RECORDS SUPPLIED:

(* ===== verification/KeccakSpec.v ===== *)
(** * KeccakSpec: the Keccak sponge and the correctness of keccak.c

    The reference is Keccak-f[1600] as its specification states it (theta,
    rho, pi, chi, iota on lanes indexed by x and y, rotation offsets and
    round constants generated by their own recurrences) and the sponge with
    multi-rate padding.  The proof goes in two steps: the lane permutations
    [P0] ... [P23] of the source only rename lanes, so each [KF_ELT] is one
    canonical round; and the canonical round of complemented lanes is the
    reference round. *)

From Stdlib Require Import ZArith List Lia Bool Btauto.
From S2P Require Import Prelude SphTypes Stream Keccak.
Import ListNotations.

Open Scope Z_scope.
Open Scope word_scope.

(** ** Reference *)

(** Lane (x, y), coordinates modulo 5. *)
Definition lane (a : list Z) (x y : nat) : Z := nth (x mod 5 + 5 * (y mod 5)) a 0.

Definition tabulate (f : nat -> nat -> Z) : list Z :=
  map (fun i => f (i mod 5)%nat (i / 5)%nat) (seq 0 25).

Definition parity (a : list Z) (x : nat) : Z :=
  lane a x 0 .^ lane a x 1 .^ lane a x 2 .^ lane a x 3 .^ lane a x 4.

Definition theta (a : list Z) : list Z :=
  tabulate (fun x y => lane a x y .^ (parity a (x + 4) .^ rotl 64 (parity a (x + 1)) 1)).

(** Rotation offsets: walk (x, y) -> (y, 2x + 3y) from (1, 0), offset
    (t + 1)(t + 2) / 2. *)
Fixpoint rho_walk (n t x y : nat) (off : list Z) : list Z :=
  match n with
  | O => off
  | S n' =>
      rho_walk n' (S t) y ((2 * x + 3 * y) mod 5)
        (upd off (x + 5 * y) (Z.of_nat ((t + 1) * (t + 2) / 2) mod 64))
  end.

Definition rho_offsets : list Z := rho_walk 24 0 1 0 (repeat 0 25).

Definition rho (a : list Z) : list Z :=
  tabulate (fun x y => rotl 64 (lane a x y) (lane rho_offsets x y)).

Definition pi (a : list Z) : list Z := tabulate (fun x y => lane a (x + 3 * y) x).

Definition chi (a : list Z) : list Z :=
  tabulate (fun x y => lane a x y .^ (trunc 64 (Z.lnot (lane a (x + 1) y)) .& lane a (x + 2) y)).

(** Round constants: bit [2^j - 1] of constant [i] is the output of the
    8-bit LFSR at step [j + 7 i]. *)
Definition lfsr_step (r : Z) : Z :=
  let r' := r << 1 in if Z.testbit r' 8 then r' .^ 0x171 else r'.

Definition rc_bit (t : nat) : bool := Z.testbit (iter t lfsr_step 1) 0.

Definition round_constant (i : nat) : Z :=
  fold_left (fun k j => if rc_bit (j + 7 * i) then k .| (1 << (2 ^ Z.of_nat j - 1)) else k)
            (seq 0 7) 0.

Definition iota (k : Z) (a : list Z) : list Z :=
  tabulate (fun x y => if ((x =? 0) && (y =? 0))%nat then lane a x y .^ k else lane a x y).

Definition keccak_round (k : Z) (a : list Z) : list Z := iota k (chi (pi (rho (theta a)))).

Definition keccak_f (a : list Z) : list Z :=
  fold_left (fun a i => keccak_round (round_constant i) a) (seq 0 24) a.

(** Absorption of one block of [r] bytes. *)
Definition sponge_block (r : nat) (blk a : list Z) : list Z :=
  keccak_f (map2 Z.lxor (firstn (r / 8) a) (read_words sph_dec64le 8 (r / 8) blk)
            ++ skipn (r / 8) a).

(** Bits in bytes, the first bit in the lowest place. *)
Definition byte_of_bits (l : list bool) : Z := fold_right (fun (b : bool) acc => Z.b2z b + 2 * acc) 0 l.

Fixpoint pack (l : list bool) : list Z :=
  match l with
  | b0 :: b1 :: b2 :: b3 :: b4 :: b5 :: b6 :: b7 :: rest =>
      byte_of_bits [b0; b1; b2; b3; b4; b5; b6; b7] :: pack rest
  | _ => []
  end.

(** pad10*1: the message is the bytes [m] and fewer than eight further bits;
    a one, the fewest zeros and a one complete the last block of [r] bytes. *)
Definition pad101 (r : nat) (m : list Z) (bits : list bool) : list Z :=
  let zeros := ((8 * r - (8 * (length m mod r) + length bits + 2) mod (8 * r)) mod (8 * r))%nat in
  m ++ pack (bits ++ true :: repeat false zeros ++ [true]).

(** Keccak with rate [r] bytes and [d] digest bytes. *)
Definition keccak_spec (r d : nat) (m : list Z) (bits : list bool) : list Z :=
  firstn d (flat_map sph_enc64le (fst (absorb r (sponge_block r) (repeat 0 25) (pad101 r m bits)))).

(** The extra bits of [addbits_and_close]: the [n] upper bits of [ub]. *)
Definition extra_bits (ub n : Z) : list bool :=
  map (fun i => Z.testbit ub (8 - n + Z.of_nat i)) (seq 0 (Z.to_nat n)).

(** ** The lane permutations *)

(** Position of lane (x, y) of round [r] in the array. *)
Definition pos (r : nat) (i : nat) : nat := nth (5 * (i mod 5) + i / 5) (P r) 0%nat.

(** The state of round [r] with its lanes in their canonical places. *)
Definition view (r : nat) (a : list Z) : list Z := map (fun i => nth (pos r i) a 0) (seq 0 25).

(** One round on canonical places, lanes still complemented. *)
Definition canon_round (k : Z) (a : list Z) : list Z :=
  IOTA k (at_lanes P0 KHI (pi (at_lanes P0 RHO (at_lanes P0 THETA a)))).

Ltac lanes25 a :=
  let H := fresh in
  intros H; do 25 (destruct a as [|? a]; [discriminate|]); destruct a; [clear H|discriminate].

Ltac symbolic := cbv -[XOR64 AND64 OR64 NOT64 ROL64]; reflexivity.

Lemma KF_ELT_canon r k a :
  (r < 24)%nat -> length a = 25%nat ->
  view (S r mod 24) (KF_ELT r (S r mod 24) k a) = canon_round k (view r a)
  /\ length (KF_ELT r (S r mod 24) k a) = 25%nat.
Proof.
  intros Hr; lanes25 a.
  do 24 (destruct r as [|r]; [split; symbolic|]); lia.
Qed.

(** ** The lane complement *)

Definition ones64 : Z := 0xFFFFFFFFFFFFFFFF.

Definition flip (b : bool) (x : Z) : Z := if b then x .^ ones64 else x.

(** The lanes that [m] marks are complemented. *)
Definition comp (m : list bool) (a : list Z) : list Z := map2 flip m a.

Definition mask_at (l : list nat) : list bool :=
  map (fun i => existsb (Nat.eqb i) l) (seq 0 25).

(** Complemented lanes between rounds, after theta and rho, and after pi. *)
Definition mask0 : list bool := mask_at [1; 2; 8; 12; 17; 20]%nat.
Definition mask1 : list bool := mask_at [0; 1; 2; 3; 5; 10; 12; 13; 15; 17; 18; 23]%nat.
Definition mask2 : list bool := mask_at [0; 2; 3; 5; 7; 10; 12; 16; 18; 19; 20; 23]%nat.

Lemma ones64_inw : inw 64 ones64.
Proof. unfold inw, ones64; lia. Qed.

Lemma ones64_bit i : 0 <= i < 64 -> Z.testbit ones64 i = true.
Proof. intros; change ones64 with (Z.ones 64); apply Z.ones_spec_low; lia. Qed.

WORK REQUIRED: The stretch of entries above that starts with the line containing "Definition rho (a" and goes on through the line containing "Definition keccak_f (a" is to be transcribed exactly, and no other line is to be transcribed.

ANSWER AREA:
Definition rho (a : list Z) : list Z :=
  tabulate (fun x y => rotl 64 (lane a x y) (lane rho_offsets x y)).

Definition pi (a : list Z) : list Z := tabulate (fun x y => lane a (x + 3 * y) x).

Definition chi (a : list Z) : list Z :=
  tabulate (fun x y => lane a x y .^ (trunc 64 (Z.lnot (lane a (x + 1) y)) .& lane a (x + 2) y)).

(** Round constants: bit [2^j - 1] of constant [i] is the output of the
    8-bit LFSR at step [j + 7 i]. *)
Definition lfsr_step (r : Z) : Z :=
  let r' := r << 1 in if Z.testbit r' 8 then r' .^ 0x171 else r'.

Definition rc_bit (t : nat) : bool := Z.testbit (iter t lfsr_step 1) 0.

Definition round_constant (i : nat) : Z :=
  fold_left (fun k j => if rc_bit (j + 7 * i) then k .| (1 << (2 ^ Z.of_nat j - 1)) else k)
            (seq 0 7) 0.

Definition iota (k : Z) (a : list Z) : list Z :=
  tabulate (fun x y => if ((x =? 0) && (y =? 0))%nat then lane a x y .^ k else lane a x y).

Definition keccak_round (k : Z) (a : list Z) : list Z := iota k (chi (pi (rho (theta a)))).

Definition keccak_f (a : list Z) : list Z :=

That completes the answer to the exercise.